Global Instance Colour_countable : Countable Colour.
Proof.
  refine (inj_countable'
    (λ c, match c with
          | WHITE => 0 | BLUE => 1 | BLACK => 2 | RED => 3 | GREEN => 4
          end)
    (λ n, match n with
          | 0 => WHITE | 1 => BLUE | 2 => BLACK | 3 => RED | _ => GREEN
          end) _).
  by intros [].
Defined.

Global Instance CreatureType_eq_dec : EqDecision CreatureType.
Proof. solve_decision. Defined.

Global Instance CreatureType_countable : Countable CreatureType.
Proof.
  refine (inj_countable'
    (λ t, match t with
          | BIRD => 0 | RAT => 1 | LIZARD => 2 | RACCOON => 3 | RABBIT => 4
          | BAT => 5 | OTTER => 6 | SQUIRREL => 7 | MOUSE => 8 | FROG => 9
          end)
    (λ n, match n with
          | 0 => BIRD | 1 => RAT | 2 => LIZARD | 3 => RACCOON | 4 => RABBIT
          | 5 => BAT | 6 => OTTER | 7 => SQUIRREL | 8 => MOUSE | _ => FROG
          end) _).
  by intros [].
Defined.

Global Instance Playability_eq_dec : EqDecision Playability.
Proof. solve_decision. Defined.

(** [Colour.__str__] and [Playability.value]. *)
Definition Colour_str (c : Colour) : string :=
  match c with
  | WHITE => "W" | BLUE => "U" | BLACK => "B" | RED => "R" | GREEN => "G"
  end.

Definition Playability_value (p : Playability) : string :=
  match p with
  | UNPLAYABLE => "Unplayable" | WEAK => "Weak"
  | MEDIUM => "Medium" | STRONG => "Strong"
  end.

(** ** Packs *)

Record Pack : Type := mkPack {
  name : string;
  colours : gset Colour;
  creature_types : gset CreatureType;
}.

Global Instance Pack_eq_dec : EqDecision Pack.
Proof. solve_decision. Defined.

(** Truth value of a set in a condition: non-empty. *)
Definition truthy `{Countable A} (X : gset A) : bool := bool_decide (X ≠ ∅).

(** [any(x in pair for x in types)]. *)
Definition any_in `{Countable A} (types pair : gset A) : Prop :=
  set_Exists (λ x, x ∈ pair) types.

Global Instance any_in_dec `{Countable A} (types pair : gset A) :
  Decision (any_in types pair).
Proof. unfold any_in. apply _. Defined.

Definition matching_types (self pack_two : Pack) : gset CreatureType :=
  filter (λ creature_type, creature_type ∈ creature_types pack_two)
         (creature_types self).

Definition synergistic_types (self pack_two : Pack)
    (synergistic_type_pairs : gset (gset CreatureType)) : gset (gset CreatureType) :=
  let matches_with_pack_two :=
    filter (λ type_pair, any_in (creature_types pack_two) type_pair)
           synergistic_type_pairs in
  let matches_with_both_packs :=
    filter (λ type_pair, any_in (creature_types self) type_pair)
           matches_with_pack_two in
  matches_with_both_packs.

Definition matching_colours (self pack_two : Pack) : gset Colour :=
  filter (λ colour, colour ∈ colours pack_two) (colours self).

Definition pair_playability (self pack_two : Pack)
    (synergistic_type_pairs : gset (gset CreatureType)) : Playability :=
  if truthy (matching_colours self pack_two) then
    if truthy (matching_types self pack_two)
       || truthy (synergistic_types self pack_two synergistic_type_pairs)
    then STRONG
    else if Nat.max (size (colours self)) (size (colours pack_two)) =? 1
         then MEDIUM
         else WEAK
  else
    if truthy (matching_types self pack_two)
       || truthy (synergistic_types self pack_two synergistic_type_pairs)
    then if Nat.max (size (colours self)) (size (colours pack_two)) =? 1
         then MEDIUM
         else WEAK
    else if Nat.max (size (colours self)) (size (colours pack_two)) =? 1
         then WEAK
         else UNPLAYABLE.

(** The members of a container of colours in the order of iteration.  A set
    does not keep the order in which the packs file lists the colours of a
    pack; the model iterates in the order of the declaration of [Colour]. *)
Definition iter_colours (X : gset Colour) : list Colour :=
  filter (λ c, c ∈ X) [WHITE; BLUE; BLACK; RED; GREEN].

(** [sep.join(items)] on strings. *)
Fixpoint join (sep : string) (items : list string) : string :=
  match items with
  | [] => ""
  | x :: rest =>
      match rest with
      | [] => x
      | _ :: _ => x +:+ sep +:+ join sep rest
      end
  end.

(** [Pack.__str__]: [f"{''.join(self.colours)} {self.name}"].  The colours
    are strings, the values of their members, so the join returns. *)
Definition Pack_str (self : Pack) : Result string :=
  mret (join "" (Colour_str <$> iter_colours (colours self)) +:+ " " +:+ name self).
Arguments Pack_str : simpl never.

(** [Pack.creature_type] and [Pack.colour]. *)
Definition creature_type (self : Pack) : Result CreatureType :=
  if size (creature_types self) =? 1 then
    match elements (creature_types self) with
    | x :: _ => Ok x
    | [] => Raise IndexError
    end
  else Raise AttributeError.

Definition colour (self : Pack) : Result Colour :=
  if size (colours self) =? 1 then
    match elements (colours self) with
    | x :: _ => Ok x
    | [] => Raise IndexError
    end
  else Raise AttributeError.

(** ** Loops *)

(** [for x in items: body], threading the loop state and stopping at the
    first exception. *)
Fixpoint for_each {A S : Type} (body : A → S → Result S) (items : list A)
    (s : S) : Result S :=
  match items with
  | [] => Ok s
  | x :: rest => s' ← body x s; for_each body rest s'
  end.

(** [enumerate(items, start)]. *)
Definition enumerate {A : Type} (start : nat) (items : list A) : list (nat * A) :=
  zip (seq start (length items)) items.

(** ** Module-level state *)

Record Globals : Type := mkGlobals {
  STRONG_MATCHES : gset (gset string);
  MEDIUM_MATCHES : gset (gset string);
  WEAK_MATCHES : gset (gset string);
  UNPLAYABLE_MATCHES : gset (gset string);
  SYNERGISTIC_TYPE_PAIRS : gset (gset CreatureType);
}.

(** The state right after the module is loaded: five empty sets. *)
Definition module_globals : Globals := mkGlobals ∅ ∅ ∅ ∅ ∅.

Definition add_strong (pair : gset string) (g : Globals) : Globals :=
  mkGlobals ({[pair]} ∪ STRONG_MATCHES g) (MEDIUM_MATCHES g) (WEAK_MATCHES g)
            (UNPLAYABLE_MATCHES g) (SYNERGISTIC_TYPE_PAIRS g).

Definition add_medium (pair : gset string) (g : Globals) : Globals :=
  mkGlobals (STRONG_MATCHES g) ({[pair]} ∪ MEDIUM_MATCHES g) (WEAK_MATCHES g)
            (UNPLAYABLE_MATCHES g) (SYNERGISTIC_TYPE_PAIRS g).

Definition add_weak (pair : gset string) (g : Globals) : Globals :=
  mkGlobals (STRONG_MATCHES g) (MEDIUM_MATCHES g) ({[pair]} ∪ WEAK_MATCHES g)
            (UNPLAYABLE_MATCHES g) (SYNERGISTIC_TYPE_PAIRS g).

Definition add_unplayable (pair : gset string) (g : Globals) : Globals :=
  mkGlobals (STRONG_MATCHES g) (MEDIUM_MATCHES g) (WEAK_MATCHES g)
            ({[pair]} ∪ UNPLAYABLE_MATCHES g) (SYNERGISTIC_TYPE_PAIRS g).

Definition add_synergistic (pair : gset CreatureType) (g : Globals) : Globals :=
  mkGlobals (STRONG_MATCHES g) (MEDIUM_MATCHES g) (WEAK_MATCHES g)
            (UNPLAYABLE_MATCHES g) ({[pair]} ∪ SYNERGISTIC_TYPE_PAIRS g).

(** [frozenset({str(pack_one), str(pack_two)})]: the labels are computed
    left to right, either may raise. *)
Definition label_pair (pack_one pack_two : Pack) : Result (gset string) :=
  label_one ← Pack_str pack_one;
  label_two ← Pack_str pack_two;
  mret ({[label_one; label_two]} : gset string).
Arguments label_pair : simpl never.

(** The four consecutive [if playability == ...: ..._MATCHES.add(...)]. *)
Definition record_match (playability : Playability) (pack_one pack_two : Pack)
    (g : Globals) : Result Globals :=
  g ← (if decide (playability = STRONG)
       then pair ← label_pair pack_one pack_two; mret (add_strong pair g)
       else mret g);
  g ← (if decide (playability = MEDIUM)
       then pair ← label_pair pack_one pack_two; mret (add_medium pair g)
       else mret g);
  g ← (if decide (playability = WEAK)
       then pair ← label_pair pack_one pack_two; mret (add_weak pair g)
       else mret g);
  if decide (playability = UNPLAYABLE)
  then pair ← label_pair pack_one pack_two; mret (add_unplayable pair g)
  else mret g.

(** The first loop of [initialize] and of [write_to_file]. *)
Definition register_synergy (pack : Pack) (g : Globals) : Globals :=
  if (size (creature_types pack) =? 2) && (size (colours pack) =? 1)
  then add_synergistic (creature_types pack) g
  else g.

(** Body of the inner loop of [initialize]. *)
Definition initialize_pair (pack_one pack_two : Pack) (g : Globals) : Result Globals :=
  let playability := pair_playability pack_one pack_two (SYNERGISTIC_TYPE_PAIRS g) in
  record_match playability pack_one pack_two g.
------------
**Task directions**
Go through the records and pull out each line that includes the word "Result".

**Completed exercise**
Definition Pack_str (self : Pack) : Result string :=
Definition creature_type (self : Pack) : Result CreatureType :=
Definition colour (self : Pack) : Result Colour :=
Fixpoint for_each {A S : Type} (body : A → S → Result S) (items : list A)
    (s : S) : Result S :=
Definition label_pair (pack_one pack_two : Pack) : Result (gset string) :=
    (g : Globals) : Result Globals :=
Definition initialize_pair (pack_one pack_two : Pack) (g : Globals) : Result Globals :=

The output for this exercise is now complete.